▶ What the task asks:
Find every line of the listing below where "batches" appears, and copy it.

__________

(* ===== verification/PersisterWorker.v ===== *)
(** * PersisterWorker: the worker of the file persister (src/pkg/persister/file.go)

    Clients put requests into three buffered channels; one worker moves them into
    batches, commits the batches and answers the requests through their done
    channels.  The done channels of hard-state requests and of state requests
    (full saves and appends) are numbered in the order in which the requests are
    sent.  A client reads the channels under the lock and sends later, so a send
    can happen at any time, also after [Close].  Writes succeed; a crash is a
    directory in the middle of a flush. *)
From stdpp Require Import prelude gmap.
From S2P Require Import Prelude Persister.
From stdpp Require Import options.
Local Open Scope Z_scope.

Inductive persist_err := ErrPersisterClosed | ErrPersisterStopping | ErrOpenDelta.

Record saveRequest := { sr_raftstate : bytes; sr_snapshot : option bytes; sr_done : nat }.
Record hardStateRequest := { hr_hardstate : bytes; hr_done : nat }.
Record appendStateRequest := { ar_data : bytes; ar_done : nat }.

(** The contents of the three channels, and the three batches. *)
Record requests := mkReqs {
  rq_save : list saveRequest; rq_hard : list hardStateRequest; rq_append : list appendStateRequest }.
Definition no_requests : requests := mkReqs [] [] [].

(** A done channel: open and empty, or with its answer and closed. *)
Abbreviation done_chan := (option (option persist_err)) (only parsing).

Record persister := mkPersister {
  ps_fp : FilePersister;
  ps_closed : bool;
  ps_running : bool;       (* the channel fields are not nil *)
  ps_queue : requests;
  ps_batch : requests;     (* the worker's local batches *)
  ps_stop : bool;          (* stopCh is closed *)
  ps_workerDone : bool;    (* workerDone is closed *)
  ps_hardDone : list done_chan;
  ps_stateDone : list done_chan }.

Definition defaultBatchSize : nat := 64.
Definition chanSize : nat := 1024.

Definition with_queue (q : requests) (p : persister) : persister :=
  mkPersister (ps_fp p) (ps_closed p) (ps_running p) q (ps_batch p) (ps_stop p) (ps_workerDone p) (ps_hardDone p) (ps_stateDone p).
Definition with_batch (b : requests) (p : persister) : persister :=
  mkPersister (ps_fp p) (ps_closed p) (ps_running p) (ps_queue p) b (ps_stop p) (ps_workerDone p) (ps_hardDone p) (ps_stateDone p).

Definition startWorkerLocked (p : persister) : persister :=
  if ps_running p then p
  else mkPersister (ps_fp p) (ps_closed p) true no_requests no_requests false false (ps_hardDone p) (ps_stateDone p).
(** [NewFilePersister] with its worker. *)
Definition newPersister (d : gmap fname content) : persister :=
  startWorkerLocked (mkPersister (NewFilePersister d) false false no_requests no_requests false false [] []).

(** ** Clients *)

(** What an enqueue returns: an answered channel, or the request's. *)
Inductive enqueued := Immediate (e : persist_err) | Waiting (done : nat).

Definition refuses (p : persister) : bool := ps_closed p || negb (ps_running p).
(** The select of an enqueue; [pick] chooses when both cases are ready.  [None]:
    neither is, the client waits. *)
Definition select_send (room stop pick : bool) : option bool :=
  match room, stop with
  | true, true => Some pick
  | true, false => Some true
  | false, true => Some false
  | false, false => None
  end.

Definition send_save (raftstate : bytes) (snapshot : option bytes) (p : persister) : persister :=
  let q := ps_queue p in let id := length (ps_stateDone p) in
  let r := {| sr_raftstate := raftstate; sr_snapshot := EnqueueSave_snapshot snapshot; sr_done := id |} in
  mkPersister (ps_fp p) (ps_closed p) (ps_running p) (mkReqs (rq_save q ++ [r]) (rq_hard q) (rq_append q)) (ps_batch p)
    (ps_stop p) (ps_workerDone p) (ps_hardDone p) (ps_stateDone p ++ [None]).
Definition send_append (data : bytes) (p : persister) : persister :=
  let q := ps_queue p in let id := length (ps_stateDone p) in
  let r := {| ar_data := data; ar_done := id |} in
  mkPersister (ps_fp p) (ps_closed p) (ps_running p) (mkReqs (rq_save q) (rq_hard q) (rq_append q ++ [r])) (ps_batch p)
    (ps_stop p) (ps_workerDone p) (ps_hardDone p) (ps_stateDone p ++ [None]).
Definition send_hard (hardstate : bytes) (p : persister) : persister :=
  let q := ps_queue p in let id := length (ps_hardDone p) in
  let r := {| hr_hardstate := hardstate; hr_done := id |} in
  mkPersister (ps_fp p) (ps_closed p) (ps_running p) (mkReqs (rq_save q) (rq_hard q ++ [r]) (rq_append q)) (ps_batch p)
    (ps_stop p) (ps_workerDone p) (ps_hardDone p ++ [None]) (ps_stateDone p).

(** The whole call, when nothing happens between the check and the select. *)
Definition enqueue {A} (channel : requests → list A) (dones : persister → list done_chan) (send : persister → persister) (pick : bool) (p : persister)
    : option (persister * enqueued) :=
  if refuses p then Some (p, Immediate ErrPersisterClosed)
  else
    sent ← select_send (bool_decide (length (channel (ps_queue p)) < chanSize)%nat) (ps_stop p) pick;
    Some (if sent : bool then (send p, Waiting (length (dones p))) else (p, Immediate ErrPersisterStopping)).
Definition EnqueueSave (pick : bool) (raftstate : bytes) (snapshot : option bytes) : persister → option (persister * enqueued) :=
  enqueue rq_save ps_stateDone (send_save raftstate snapshot) pick.
Definition EnqueueAppendRaftState (pick : bool) (data : bytes) : persister → option (persister * enqueued) :=
  enqueue rq_append ps_stateDone (send_append data) pick.
Definition EnqueueSaveHardState (pick : bool) (hardstate : bytes) : persister → option (persister * enqueued) :=
  enqueue rq_hard ps_hardDone (send_hard hardstate) pick.

Definition stopWorkerLocked (p : persister) : persister * bool :=
  (mkPersister (ps_fp p) (ps_closed p) false (ps_queue p) (ps_batch p) (ps_stop p) (ps_workerDone p) (ps_hardDone p) (ps_stateDone p),
   ps_running p).
(** [Close] up to its wait for [workerDone]. *)
Definition Close (p : persister) : persister :=
  if ps_closed p then p
  else
    let '(p, running) := stopWorkerLocked p in
    mkPersister (ps_fp p) true (ps_running p) (ps_queue p) (ps_batch p) (ps_stop p || running) (ps_workerDone p) (ps_hardDone p) (ps_stateDone p).
(** Whether [Close] returns: it is closed already, or the worker has ended. *)
Definition Close_returns (p : persister) : bool := ps_workerDone p.

(** ** The worker *)

(** [done <- err; close(done)] for every request of a batch: [None] is the panic
    of a send on a closed channel. *)
Fixpoint answer (err : option persist_err) (ids : list nat) (dones : list done_chan) : option (list done_chan) :=
  match ids with
  | [] => Some dones
  | id :: ids =>
      match dones !! id with
      | Some None => answer err ids (<[id := Some err]> dones)
      | _ => None
      end
  end.

(** The three parts of [flush]: hard states, full saves, appends.  Of the first two
    only the last request of the batch is committed. *)
Definition flush_hard (p : persister) : option persister :=
  let b := ps_batch p in
  let fp := match last (rq_hard b) with Some r => commitHardState (ps_fp p) (hr_hardstate r) | None => ps_fp p end in
  hardDone ← answer None (hr_done <$> rq_hard b) (ps_hardDone p);
  Some (mkPersister fp (ps_closed p) (ps_running p) (ps_queue p) (mkReqs (rq_save b) [] (rq_append b)) (ps_stop p) (ps_workerDone p)
          hardDone (ps_stateDone p)).
Definition flush_save (p : persister) : option persister :=
  let b := ps_batch p in
  let fp := match last (rq_save b) with Some r => commitGeneration (ps_fp p) (sr_raftstate r) (sr_snapshot r) | None => ps_fp p end in
  stateDone ← answer None (sr_done <$> rq_save b) (ps_stateDone p);
  Some (mkPersister fp (ps_closed p) (ps_running p) (ps_queue p) (mkReqs [] (rq_hard b) (rq_append b)) (ps_stop p) (ps_workerDone p)
          (ps_hardDone p) stateDone).
Definition flush_append (p : persister) : option persister :=
  let b := ps_batch p in
  let '(fp, err) :=
    match commitAppendRaftState (ps_fp p) (ar_data <$> rq_append b) with
    | Some fp => (fp, None)
    | None => (ps_fp p, Some ErrOpenDelta)
    end in
  stateDone ← answer err (ar_done <$> rq_append b) (ps_stateDone p);
  Some (mkPersister fp (ps_closed p) (ps_running p) (ps_queue p) (mkReqs (rq_save b) (rq_hard b) []) (ps_stop p) (ps_workerDone p)
          (ps_hardDone p) stateDone).
Definition worker_flush (p : persister) : option persister :=
  p ← flush_hard p; p ← flush_save p; flush_append p.

(** What can happen: a send, [Close], and the cases of the worker's select. *)
Inductive event :=
  | EvSave (raftstate : bytes) (snapshot : option bytes)
  | EvHard (hardstate : bytes)
  | EvAppend (data : bytes)
  | EvClose
  | TakeSave | TakeHard | TakeAppend | Tick | Stop.
Inductive outcome := Blocked | Panic | Next (p : persister).
Definition proceed (o : option persister) : outcome := match o with None => Panic | Some p => Next p end.

(** A request moves from a channel into its batch. *)
Definition take_save (p : persister) : option persister :=
  let q := ps_queue p in let b := ps_batch p in
  match rq_save q with
  | [] => None
  | r :: rest => Some (with_batch (mkReqs (rq_save b ++ [r]) (rq_hard b) (rq_append b)) (with_queue (mkReqs rest (rq_hard q) (rq_append q)) p))
  end.
Definition take_hard (p : persister) : option persister :=
  let q := ps_queue p in let b := ps_batch p in
  match rq_hard q with
  | [] => None
  | r :: rest => Some (with_batch (mkReqs (rq_save b) (rq_hard b ++ [r]) (rq_append b)) (with_queue (mkReqs (rq_save q) rest (rq_append q)) p))
  end.
Definition take_append (p : persister) : option persister :=
  let q := ps_queue p in let b := ps_batch p in
  match rq_append q with
  | [] => None
  | r :: rest => Some (with_batch (mkReqs (rq_save b) (rq_hard b) (rq_append b ++ [r])) (with_queue (mkReqs (rq_save q) (rq_hard q) rest) p))
  end.
Definition flush_if {A} (batch : list A) (p : persister) : option persister :=
  if decide (defaultBatchSize ≤ length batch)%nat then worker_flush p else Some p.
Definition worker_end (p : persister) : persister :=
  mkPersister (ps_fp p) (ps_closed p) (ps_running p) (ps_queue p) (ps_batch p) (ps_stop p) true (ps_hardDone p) (ps_stateDone p).

(** One round of [runWorker]. *)
Definition worker_round (ev : event) (p : persister) : outcome :=
  if ps_workerDone p then Blocked
  else
    match ev with
    | TakeSave => match take_save p with None => Blocked | Some p => proceed (flush_if (rq_save (ps_batch p)) p) end
    | TakeHard => match take_hard p with None => Blocked | Some p => proceed (flush_if (rq_hard (ps_batch p)) p) end
    | TakeAppend => match take_append p with None => Blocked | Some p => proceed (flush_if (rq_append (ps_batch p)) p) end
    | Tick => proceed (worker_flush p)
    | Stop => if ps_stop p then proceed (worker_end <$> worker_flush p) else Blocked
    | _ => Blocked
    end.
Definition exec (ev : event) (p : persister) : outcome :=
  match ev with
  | EvSave rs sn => if decide (length (rq_save (ps_queue p)) < chanSize)%nat then Next (send_save rs sn p) else Blocked
  | EvHard h => if decide (length (rq_hard (ps_queue p)) < chanSize)%nat then Next (send_hard h p) else Blocked
  | EvAppend data => if decide (length (rq_append (ps_queue p)) < chanSize)%nat then Next (send_append data p) else Blocked
  | EvClose => Next (Close p)
  | _ => worker_round ev p
  end.
Fixpoint exec_all (evs : list event) (p : persister) : outcome :=
  match evs with
  | [] => Next p
  | ev :: evs => match exec ev p with Next p => exec_all evs p | o => o end
  end.

(** ** Crashes *)

(** The directory when the process dies: between two writes of a full save, in
    the middle of an append, or between two writes of its compaction. *)
Inductive crash (p : persister) : gmap fname content → Prop :=
  | crash_idle : crash p (fp_dir (ps_fp p))
  | crash_save r ws1 ws2 :
      rq_hard (ps_batch p) = [] → last (rq_save (ps_batch p)) = Some r →
      (commitGeneration_steps (fp_manifest (ps_fp p)) (sr_raftstate r) (sr_snapshot r)).1 = ws1 ++ ws2 →
      crash p (run_writes ws1 (fp_dir (ps_fp p)))
  | crash_append dl q :
      rq_hard (ps_batch p) = [] → rq_save (ps_batch p) = [] → rq_append (ps_batch p) ≠ [] → currentRaftDeltaPath (fp_manifest (ps_fp p)) = Some dl →
      q `prefix_of` frames (ar_data <$> rq_append (ps_batch p)) →
      crash p (<[dl := Data (ReadFile (fp_dir (ps_fp p)) (Some dl) ++ q)]> (fp_dir (ps_fp p)))
  | crash_compact dl ws1 ws2 :
      let payloads := ar_data <$> rq_append (ps_batch p) in
      let d := <[dl := Data (ReadFile (fp_dir (ps_fp p)) (Some dl) ++ frames payloads)]> (fp_dir (ps_fp p)) in
      let state := (composeRaftState d (currentRaftStatePath (fp_manifest (ps_fp p))) (Some dl)).1 in
      rq_hard (ps_batch p) = [] → rq_save (ps_batch p) = [] → rq_append (ps_batch p) ≠ [] → currentRaftDeltaPath (fp_manifest (ps_fp p)) = Some dl → state ≠ [] →
      (commitGeneration_steps (fp_manifest (ps_fp p)) state None).1 = ws1 ++ ws2 →
      crash p (run_writes ws1 d).
(* ===== verification/Disk.v ===== *)
(** * Disk: the file system under the persister (src/pkg/persister/file.go)

    The system calls [durableWrite], [syncDir] and [commitAppendRaftState] make,
    on a directory whose entries point to inodes.  Data reaches the platter at
    [File.Sync], directory entries at the [Sync] of the directory; what a crash
    leaves behind is a relation ([crash]): any part of the directory operations
    since the last directory sync, and of every file the synced bytes followed
    by anything no longer than what was written.  Every call can fail. *)
From Stdlib Require Import Ascii.
From stdpp Require Import prelude gmap strings pretty.
From S2P Require Import Prelude Persister.
From stdpp Require Import options.

(** ** The file system *)

Record inode := { i_synced : bytes; i_data : bytes }.

Inductive dirop :=
  | Link (name : string) (i : nat)
  | Unlink (name : string)
  | Rename (old new : string) (i : nat).

Definition apply_op (d : gmap string nat) (o : dirop) : gmap string nat :=
  match o with
  | Link n i => <[n := i]> d
  | Unlink n => delete n d
  | Rename a b i => <[b := i]> (delete a d)
  end.
Definition apply_ops (d : gmap string nat) (os : list dirop) : gmap string nat := foldl apply_op d os.

Record FS := {
  fs_inodes : gmap nat inode;
  fs_durable : gmap string nat;    (* the directory at its last sync *)
  fs_pending : list dirop;         (* the operations on it since *)
  fs_next : nat;
  fs_fsyncCount : nat;             (* FilePersister.fsyncCount *)
}.
Definition fs_dir (s : FS) : gmap string nat := apply_ops (fs_durable s) (fs_pending s).

(** ** A crash *)

Definition inode_crash (f : inode) (c : bytes) : Prop :=
  i_synced f `prefix_of` c ∧ (length c ≤ length (i_data f))%nat.

(** The files [v] are in the directory [d]. *)
Definition shows (s : FS) (d : gmap string nat) (v : gmap string bytes) : Prop :=
  ∀ n, option_Forall2 (λ i c, ∃ f, fs_inodes s !! i = Some f ∧ inode_crash f c) (d !! n) (v !! n).
Definition crash (s : FS) (v : gmap string bytes) : Prop :=
  ∃ os, sublist os (fs_pending s) ∧ shows s (apply_ops (fs_durable s) os) v.
(** A crash that loses no directory operation. *)
Definition crash_all (s : FS) (v : gmap string bytes) : Prop := shows s (fs_dir s) v.

(** What a reader sees without a crash. *)
Definition read_view (s : FS) (n : string) : option bytes := i ← fs_dir s !! n; i_data <$> fs_inodes s !! i.

(** ** System calls: the state after the call and its result *)

Definition with_inode (s : FS) (i : nat) (f : inode) : FS :=
  {| fs_inodes := <[i := f]> (fs_inodes s); fs_durable := fs_durable s; fs_pending := fs_pending s;
     fs_next := fs_next s; fs_fsyncCount := fs_fsyncCount s |}.
Definition with_op (s : FS) (o : dirop) : FS :=
  {| fs_inodes := fs_inodes s; fs_durable := fs_durable s; fs_pending := fs_pending s ++ [o];
     fs_next := fs_next s; fs_fsyncCount := fs_fsyncCount s |}.
Definition new_file (s : FS) (n : string) : FS :=
  let i := fs_next s in
  {| fs_inodes := <[i := {| i_synced := []; i_data := [] |}]> (fs_inodes s); fs_durable := fs_durable s;
     fs_pending := fs_pending s ++ [Link n i]; fs_next := S i; fs_fsyncCount := fs_fsyncCount s |}.

(** [os.OpenFile] with [O_CREATE|O_EXCL]. *)
Definition os_create_excl (fails : bool) (n : string) (s : FS) : FS * option nat :=
  if fails then (s, None) else
  match fs_dir s !! n with Some _ => (s, None) | None => (new_file s n, Some (fs_next s)) end.
(** [os.OpenFile] with [O_CREATE|O_APPEND]. *)
Definition os_open_append (fails : bool) (n : string) (s : FS) : FS * option nat :=
  if fails then (s, None) else
  match fs_dir s !! n with Some i => (s, Some i) | None => (new_file s n, Some (fs_next s)) end.
(** [File.Write] at the end of the file; [Some k]: the write fails after [k] bytes. *)
Definition os_write (fails : option nat) (i : nat) (data : bytes) (s : FS) : FS * bool :=
  let put bs := match fs_inodes s !! i with
                | Some f => with_inode s i {| i_synced := i_synced f; i_data := i_data f ++ bs |}
                | None => s end in
  match fails with Some k => (put (take k data), false) | None => (put data, true) end.
Definition os_fsync (fails : bool) (i : nat) (s : FS) : FS * bool :=
  if fails then (s, false) else
  (match fs_inodes s !! i with
   | Some f => with_inode s i {| i_synced := i_data f; i_data := i_data f |}
   | None => s end, true).
Definition os_close (fails : bool) (s : FS) : FS * bool := (s, negb fails).
Definition os_remove (fails : bool) (n : string) (s : FS) : FS * bool :=
  if fails then (s, false) else
  match fs_dir s !! n with Some _ => (with_op s (Unlink n), true) | None => (s, false) end.
Definition os_rename (fails : bool) (a b : string) (s : FS) : FS * bool :=
  if fails then (s, false) else
  match fs_dir s !! a with Some i => (with_op s (Rename a b i), true) | None => (s, false) end.
Definition os_open_dir (fails : bool) (s : FS) : FS * bool := (s, negb fails).
Definition os_sync_dir (fails : bool) (s : FS) : FS * bool :=
  if fails then (s, false) else
  ({| fs_inodes := fs_inodes s; fs_durable := fs_dir s; fs_pending := [];
      fs_next := fs_next s; fs_fsyncCount := fs_fsyncCount s |}, true).
(** [atomic.AddInt64(&fp.fsyncCount, 1)]. *)
Definition count_fsync (s : FS) : FS * unit :=
  ({| fs_inodes := fs_inodes s; fs_durable := fs_durable s; fs_pending := fs_pending s;
      fs_next := fs_next s; fs_fsyncCount := S (fs_fsyncCount s) |}, ()).

(** ** Programs: the states passed through, the last state, the result *)

Definition prog (A : Type) : Type := FS → list FS * FS * A.
Definition sys {A} (f : FS → FS * A) : prog A := λ s, let '(s', a) := f s in ([s'], s', a).
Definition pret {A} (a : A) : prog A := λ s, ([], s, a).
Definition pbind {A B} (p : prog A) (k : A → prog B) : prog B := λ s,
  let '(t, s1, a) := p s in let '(t', s2, b) := k a s1 in (t ++ t', s2, b).

Declare Scope prog_scope.
Delimit Scope prog_scope with prog.
Notation "x <- p ;; k" := (pbind p (λ x, k)) (at level 100, p at next level, right associativity) : prog_scope.
Notation "p ;; k" := (pbind p (λ _, k)) (at level 100, right associativity) : prog_scope.
Local Open Scope prog_scope.

Definition trace {A} (p : prog A) (s : FS) : list FS := s :: (p s).1.1.
Definition final {A} (p : prog A) (s : FS) : FS := (p s).1.2.
Definition result {A} (p : prog A) (s : FS) : A := (p s).2.

(** ** [syncDir], [durableWrite] *)

Inductive werror :=
  | ErrCreateTemp | ErrWriteTemp | ErrSyncTemp | ErrCloseTemp | ErrRename | ErrSyncDir
  | ErrOpenDelta | ErrAppendDelta | ErrSyncDelta | ErrCloseDelta.

#[global] Instance werror_eq_dec : EqDecision werror.
Proof. solve_decision. Defined.

(** Which calls fail. *)
Record faults := {
  f_create : bool; f_write : option nat; f_sync : bool; f_close : bool; f_remove : bool;
  f_rename : bool; f_opendir : bool; f_syncdir : bool }.
Definition no_faults : faults :=
  {| f_create := false; f_write := None; f_sync := false; f_close := false; f_remove := false;
     f_rename := false; f_opendir := false; f_syncdir := false |}.

Definition syncDir (ft : faults) : prog bool :=
  ok <- sys (os_open_dir (f_opendir ft)) ;;
  if negb ok then pret false else
  ok <- sys (os_sync_dir (f_syncdir ft)) ;;
  if negb ok then pret false else
  sys count_fsync ;; pret true.

(** The temporary name: a dot, the base name, [.tmp.] and the time in nanoseconds. *)
Definition tmpPath (target : string) (now : N) : string := ("." +:+ target +:+ ".tmp." +:+ pretty now)%string.

Definition durableWrite (ft : faults) (now : N) (target : string) (data : bytes) : prog (option werror) :=
  let tmp := tmpPath target now in
  o <- sys (os_create_excl (f_create ft) tmp) ;;
  match o with
  | None => pret (Some ErrCreateTemp)
  | Some i =>
      ok <- sys (os_write (f_write ft) i data) ;;
      if negb ok then
        sys (os_close (f_close ft)) ;; sys (os_remove (f_remove ft) tmp) ;; pret (Some ErrWriteTemp)
      else
      ok <- sys (os_fsync (f_sync ft) i) ;;
      if negb ok then
        sys (os_close (f_close ft)) ;; sys (os_remove (f_remove ft) tmp) ;; pret (Some ErrSyncTemp)
      else
      sys count_fsync ;;
      ok <- sys (os_close (f_close ft)) ;;
      if negb ok then sys (os_remove (f_remove ft) tmp) ;; pret (Some ErrCloseTemp) else
      ok <- sys (os_rename (f_rename ft) tmp target) ;;
      if negb ok then sys (os_remove (f_remove ft) tmp) ;; pret (Some ErrRename) else
      ok <- syncDir ft ;;
      pret (if ok then None else Some ErrSyncDir)
  end.

(** A sequence of durable writes that stops at the first error
    ([commitGeneration] makes three or four). *)
Fixpoint durableWrites (ws : list (faults * N * string * bytes)) : prog (option werror) :=
  match ws with
  | [] => pret None
  | (ft, now, target, data) :: ws =>
      e <- durableWrite ft now target data ;;
      match e with Some e => pret (Some e) | None => durableWrites ws end
  end.

(** The writing part of [commitAppendRaftState]: open, one write per frame,
    sync, close.  [fw] says at which frame the write fails, if any. *)
Fixpoint append_frames (fw : option (nat * nat)) (i : nat) (payloads : list bytes) : prog bool :=
  match payloads with
  | [] => pret true
  | p :: payloads =>
      ok <- sys (os_write (match fw with Some (O, k) => Some k | _ => None end) i (buildAppendFrame p)) ;;
      if negb ok then pret false
      else append_frames (match fw with Some (S n, k) => Some (n, k) | _ => None end) i payloads
  end.

Definition appendDelta (ft : faults) (fw : option (nat * nat)) (delta : string) (payloads : list bytes)
    : prog (option werror) :=
  o <- sys (os_open_append (f_create ft) delta) ;;
  match o with
  | None => pret (Some ErrOpenDelta)
  | Some i =>
      ok <- append_frames fw i payloads ;;
      if negb ok then sys (os_close (f_close ft)) ;; pret (Some ErrAppendDelta) else
      ok <- sys (os_fsync (f_sync ft) i) ;;
      if negb ok then sys (os_close (f_close ft)) ;; pret (Some ErrSyncDelta) else
      sys count_fsync ;;
      ok <- sys (os_close (f_close ft)) ;;
      pret (if ok then None else Some ErrCloseDelta)
  end.

(** ** Names a program other than [durableWrite] looks at *)

Definition is_temp (n : string) : bool := match n with String c _ => bool_decide (c = "."%char) | _ => false end.
(** The files other than temporary ones. *)
Definition vis (v : gmap string bytes) : gmap string bytes := filter (λ kv, is_temp kv.1 = false) v.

__________

▶ Reply to the exercise:
    batches, commits the batches and answers the requests through their done
(** The contents of the three channels, and the three batches. *)
  ps_batch : requests;     (* the worker's local batches *)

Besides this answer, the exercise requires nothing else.